Under the Corporations Act 2001 (Cth), several duties are specifically set out as follows:

· care and diligence (section 180)

· good faith (section 181)

· use of position (section 182)

· use of information (section 183)

· keeping financial records (section 286)

· insolvent trading (section 588G)

It is important for directors (also usually the owners) of a small business to understand that the protection they get from personal liability and of their personal assets in a company, is because the company and the directors are separate legal entities. This means that the directors must act and make decisions in the best interests of the company, as opposed to what might be in the directors’ best interests. These duties also apply to “officers” of the company, which includes the secretary.

The directors are responsible for the management and control of the company. Accordingly, the directors must act appropriately in governing the company’s affairs. The duties in these sections essentially mirror the duties of directors in the court-made law, over hundreds of years. Each of these is briefly described below.

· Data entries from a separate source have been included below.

(** [UPDATE ibex_core.sessions ...] through its triggers. *)
Definition update_session (i : UUID) (f : Session -> Session) (d : DB) : DB :=
  match sessions d !! i with
  | Some s => with_sessions (<[i := bump_session_lifecycle_revision s (f s)]> (sessions d)) d
  | None => d
  end.

Definition advance_source_session_revision (q : ForgetMemory) (i : UUID) : T unit := fun d =>
  match sessions d !! i with
  | Some s =>
      if String.eqb (s_org_id s) (fg_org_id q) && String.eqb (s_agent_id s) (fg_agent_id q)
      then Ok (tt, update_session i (fun s => {| s_org_id := s_org_id s; s_agent_id := s_agent_id s;
                                                 s_status := s_status s; s_deleted_at := s_deleted_at s;
                                                 s_revision := s_revision s + 1 |}) d)
      else Ok (tt, d)
  | None => Ok (tt, d)
  end.

Definition forget_memory_session (c : Clock) (q : ForgetMemory) : T Z :=
  tguard (1 <=? fg_expected_revision q)
         (StaleLifecycleError "expected memory lifecycle revision must be positive") ;;
  lock_organization_for_memory_write (fg_org_id q) ;;
  source_session <~ tget (resolve_source_session q) ;;
  require_forget_target q ;;
  new_revision <~ tombstone_memory c q ;;
  match source_session with
  | Some i => advance_source_session_revision q i
  | None => tret tt
  end ;;
  enqueue_memory_lifecycle_event c (fg_org_id q) (fg_memory_id q) new_revision "forgotten" ;;
  tret new_revision.

(** ** Supersession ([conflict/persist.py]) *)

Record SupersedeApply := {
  sa_org_id : UUID;
  sa_agent_id : UUID;
  sa_new_memory_id : UUID;
  sa_target_id : UUID;
  sa_expected_revision : Z;
  sa_confidence : Z;
  sa_closed_at : option Z;
}.

(** Live and active, as the statements that load or change memories ask. *)
Definition live_active (m : Memory) : bool := hash_indexed m && negb (tombstoned (life m)).

Definition supersede (new_id : UUID) (closed_at t : Z) (m : Memory) : Memory :=
  let l := life m in
  {| life := {| org_id := org_id l; agent_id := agent_id l; content := content l;
                content_hash := content_hash l; content_tokens := content_tokens l; category := category l;
                status := "superseded"; deleted_at := deleted_at l; valid_from := valid_from l;
                valid_until := Some (Z.min (default closed_at (valid_until l)) closed_at);
                confidence := confidence l; source := source l; superseded_by := Some new_id;
                merged_into := merged_into l; metadata := metadata l; expires_at := expires_at l;
                pii_detected := pii_detected l; pii_redacted := pii_redacted l;
                tombstoned := tombstoned l |};
     session_id := session_id m; embedding := embedding m; retrieval_count := retrieval_count m;
     last_retrieved_at := last_retrieved_at m; usefulness_score := usefulness_score m; updated_at := t;
     lifecycle_revision := lifecycle_revision m |}.

(** [INSERT INTO memory_relationships ... ON CONFLICT DO NOTHING] *)
Definition insert_relationship (r : Relationship) : T unit := fun d =>
  if String.eqb (r_source r) (r_target r)
  then Raise (IntegrityError "memory_relationships_no_self_loop_chk")
  else if existsb (fun r' => String.eqb (r_source r') (r_source r) && String.eqb (r_target r') (r_target r)
                             && String.eqb (r_type r') (r_type r)) (relationships d)
  then Ok (tt, d)
  else if negb (memory_ref (memories d) (Some (r_source r)) (r_org_id r))
  then Raise (IntegrityError "memory_relationships_source_org_fk")
  else if negb (memory_ref (memories d) (Some (r_target r)) (r_org_id r))
  then Raise (IntegrityError "memory_relationships_target_org_fk")
  else Ok (tt, with_relationships (relationships d ++ [r]) d).

Definition apply_supersession_session (c : Clock) (a : SupersedeApply) : T unit :=
  let closed_at := default (py_now c) (sa_closed_at a) in
  lock_organization_for_memory_write (sa_org_id a) ;;
  updated <~ update_memory (sa_target_id a)
    (fun m => in_scope (sa_org_id a) (sa_agent_id a) m && live_active m
              && (lifecycle_revision m =? sa_expected_revision a))
    (supersede (sa_new_memory_id a) closed_at (now c)) ;;
  match updated with
  | None => traise StaleMemoryRevisionError
  | Some m =>
      insert_relationship {| r_source := sa_new_memory_id a; r_target := sa_target_id a;
                             r_type := "supersedes"; r_org_id := sa_org_id a;
                             r_confidence := sa_confidence a |} ;;
      enqueue_memory_lifecycle_event c (sa_org_id a) (sa_target_id a) (lifecycle_revision m) "superseded"
  end.

(** ** PII flags ([pii/persist.py]) *)

Record MemoryPiiUpdate := {
  pu_org_id : UUID;
  pu_memory_id : UUID;
  pu_content : pystr;
  pu_status : string;
  pu_detected : bool;
  pu_redacted : bool;
  pu_expected_revision : Z;
}.

Definition set_pii (u : MemoryPiiUpdate) (t : Z) (m : Memory) : Memory :=
  let l := life m in
  {| life := {| org_id := org_id l; agent_id := agent_id l; content := pu_content u;
                content_hash := content_hash l; content_tokens := content_tokens l; category := category l;
                status := pu_status u; deleted_at := deleted_at l; valid_from := valid_from l;
                valid_until := valid_until l; confidence := confidence l; source := source l;
                superseded_by := superseded_by l; merged_into := merged_into l; metadata := metadata l;
                expires_at := expires_at l; pii_detected := pu_detected u; pii_redacted := pu_redacted u;
                tombstoned := tombstoned l |};
     session_id := session_id m; embedding := embedding m; retrieval_count := retrieval_count m;
     last_retrieved_at := last_retrieved_at m; usefulness_score := usefulness_score m; updated_at := t;
     lifecycle_revision := lifecycle_revision m |}.

Definition update_memory_pii_flags (c : Clock) (u : MemoryPiiUpdate) : T unit :=
  lock_organization_for_memory_write (pu_org_id u) ;;
  updated <~ update_memory (pu_memory_id u)
    (fun m => String.eqb (org_id (life m)) (pu_org_id u) && bool_decide (deleted_at (life m) = None)
              && negb (tombstoned (life m)) && (lifecycle_revision m =? pu_expected_revision u))
    (set_pii u (now c)) ;;
  match updated with
  | None => traise StaleMemoryRevisionError
  | Some m =>
      if lifecycle_revision m =? pu_expected_revision u then tret tt
      else enqueue_memory_lifecycle_event c (pu_org_id u) (pu_memory_id u) (lifecycle_revision m)
             (if String.eqb (pu_status u) "quarantined" then "quarantined" else "content_updated")
  end.

(** ** Embeddings ([vectorstore/pgvector_store.py]) *)

Definition set_embedding (e : option (string * Z)) (t : Z) (m : Memory) : Memory :=
  {| life := life m; session_id := session_id m; embedding := e; retrieval_count := retrieval_count m;
     last_retrieved_at := last_retrieved_at m; usefulness_score := usefulness_score m; updated_at := t;
     lifecycle_revision := lifecycle_revision m |}.

(** The condition of [upsert] and [delete]: a live row at the expected revision. *)
Definition at_revision (org : UUID) (r : Z) (m : Memory) : bool :=
  String.eqb (org_id (life m)) org && bool_decide (deleted_at (life m) = None) && negb (tombstoned (life m))
  && negb (String.eqb (status (life m)) "deleted") && (lifecycle_revision m =? r).

(** [PgVectorStore.upsert] and [delete] after validation; [None] clears. *)
Definition write_embedding (c : Clock) (org i : UUID) (e : option (string * Z)) (r : Z) : T unit :=
  row <~ update_memory i (at_revision org r) (set_embedding e (now c)) ;;
  match row with None => traise LookupError | Some _ => tret tt end.

(** ** The write transaction ([write/persist.py], [write/orchestrator.py]) *)

Section Write.
Context `{UnicodeDB}.

(** [len(content.split())] *)
Fixpoint word_count_loop (in_word : bool) (s : pystr) : Z :=
  match s with
  | [] => 0
  | c :: s => if is_space c then word_count_loop false s
              else (if in_word then 0 else 1) + word_count_loop true s
  end.

Definition content_token_count (s : pystr) : Z := Z.max 1 (word_count_loop false s).

Record CreateMemoryCommand := {
  cm_org_id : UUID;
  cm_agent_id : UUID;
  cm_confidence : Z;
  cm_session_id : option UUID;
  cm_metadata : string;
  cm_valid_from : option Z;
  cm_valid_until : option Z;
  cm_expires_at : option Z;
  cm_expected_session_revision : option Z;
  (** At least the category's own label. *)
  cm_label : string * Z;
  cm_more_labels : list (string * Z);
}.

Inductive ConflictOutcome :=
| SUPERSEDES | CONTRADICTS | NEAR_DUPLICATE | UNRELATED | NO_CONFLICT | ESCALATE_PENDING.

#[global] Instance ConflictOutcome_eq_dec : EqDecision ConflictOutcome.
Proof. solve_decision. Defined.

Record ConflictDecision := {
  cd_candidate_id : UUID;
  cd_outcome : ConflictOutcome;
  cd_llm_call_made : bool;
  cd_subject_key : pystr;
  cd_notes : string;
}.

(** What the pipeline hands to the persistence steps. *)
Record WriteContext := {
  wc_content : pystr;
  wc_status : string;
  wc_pii_detected : bool;
  wc_pii_redacted : bool;
  wc_content_hash : option string;
  wc_valid_from : option Z;
  wc_valid_until : option Z;
  wc_decisions : list ConflictDecision;
  wc_supersede_targets : list UUID;
  wc_supersede_revisions : gmap UUID Z;
  wc_exact_duplicate : option (option UUID);
  wc_error : option string;
}.

(** [content_hash_sha256]: SHA-256 of the normalised text. *)
Context (content_hash_sha256 : pystr -> string).

Definition cm_labels (cmd : CreateMemoryCommand) : list (string * Z) := cm_label cmd :: cm_more_labels cmd.

Definition memory_of (cmd : CreateMemoryCommand) (ctx : WriteContext) (c : Clock) : Memory :=
  {| life := {| org_id := cm_org_id cmd; agent_id := cm_agent_id cmd; content := wc_content ctx;
                content_hash := match wc_content_hash ctx with
                                | Some h => if String.eqb h "" then content_hash_sha256 (wc_content ctx) else h
                                | None => content_hash_sha256 (wc_content ctx)
                                end;
                content_tokens := content_token_count (wc_content ctx);
                category := (cm_label cmd).1; status := wc_status ctx; deleted_at := None;
                valid_from := default (default (py_now c) (wc_valid_from ctx)) (cm_valid_from cmd);
                valid_until := match cm_valid_until cmd with Some u => Some u | None => wc_valid_until ctx end;
                confidence := cm_confidence cmd; source := "user_provided"; superseded_by := None;
                merged_into := None; metadata := cm_metadata cmd; expires_at := cm_expires_at cmd;
                pii_detected := wc_pii_detected ctx; pii_redacted := wc_pii_redacted ctx;
                tombstoned := false |};
     session_id := cm_session_id cmd; embedding := None; retrieval_count := 0; last_retrieved_at := None;
     usefulness_score := 50; updated_at := now c; lifecycle_revision := 1 |}.

(** [insert_memory_session]; [i] is the id the database draws. *)
Definition insert_memory_session (c : Clock) (i : UUID) (cmd : CreateMemoryCommand) (ctx : WriteContext)
    : T unit := fun d =>
  match memories d !! i with
  | Some _ => Raise (IntegrityError "memories_pkey")
  | None => match store_memory i (memory_of cmd ctx c) d with
            | Ok (_, d) => Ok (tt, d)
            | Raise e => Raise e
            end
  end.

(** [ORDER BY ml.confidence DESC, ml.label ASC LIMIT 1] *)
Definition primary_label (i : UUID) (t : gmap (UUID * string) Z) : option string :=
  let mine := List.filter (fun kv => String.eqb kv.1.1 i) (map_to_list t) in
  snd <$> head (py_sorted (pair_ltb Z.eqb Z.ltb str_ltb) ((fun kv => (- kv.2, kv.1.2)) <$> mine)).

It should be noted that the duties are in addition to the limit on authority established by the company’s constitution or at a shareholders general meeting or at a board meeting.

2. Care and diligence

There is an obligation that all directors take all necessary steps to have a basic understanding of the key details of the company, including its activities, size, distribution of functions and its financial position. That they must carry out their duties in the same way that a “reasonable person” in the same situation might act.

There can also be a breach of this duty by causing a company to enter into risky transactions without any prospect of producing a benefit. The director will meet this duty if the decision is made using the “business judgment rule”.

All directors are required to know what is going on with the company. If one director makes a decision that breaches the duty of care and diligence, it will be no defence for the other directors to say that another director made all the decisions and they played no part in the management of the company.

3. Good faith

Directors must act in good faith in the best interests of the company and for a proper purpose. This includes avoiding a conflict of interest, and to reveal and manage conflicts if they arise. This is a duty of honesty and trust.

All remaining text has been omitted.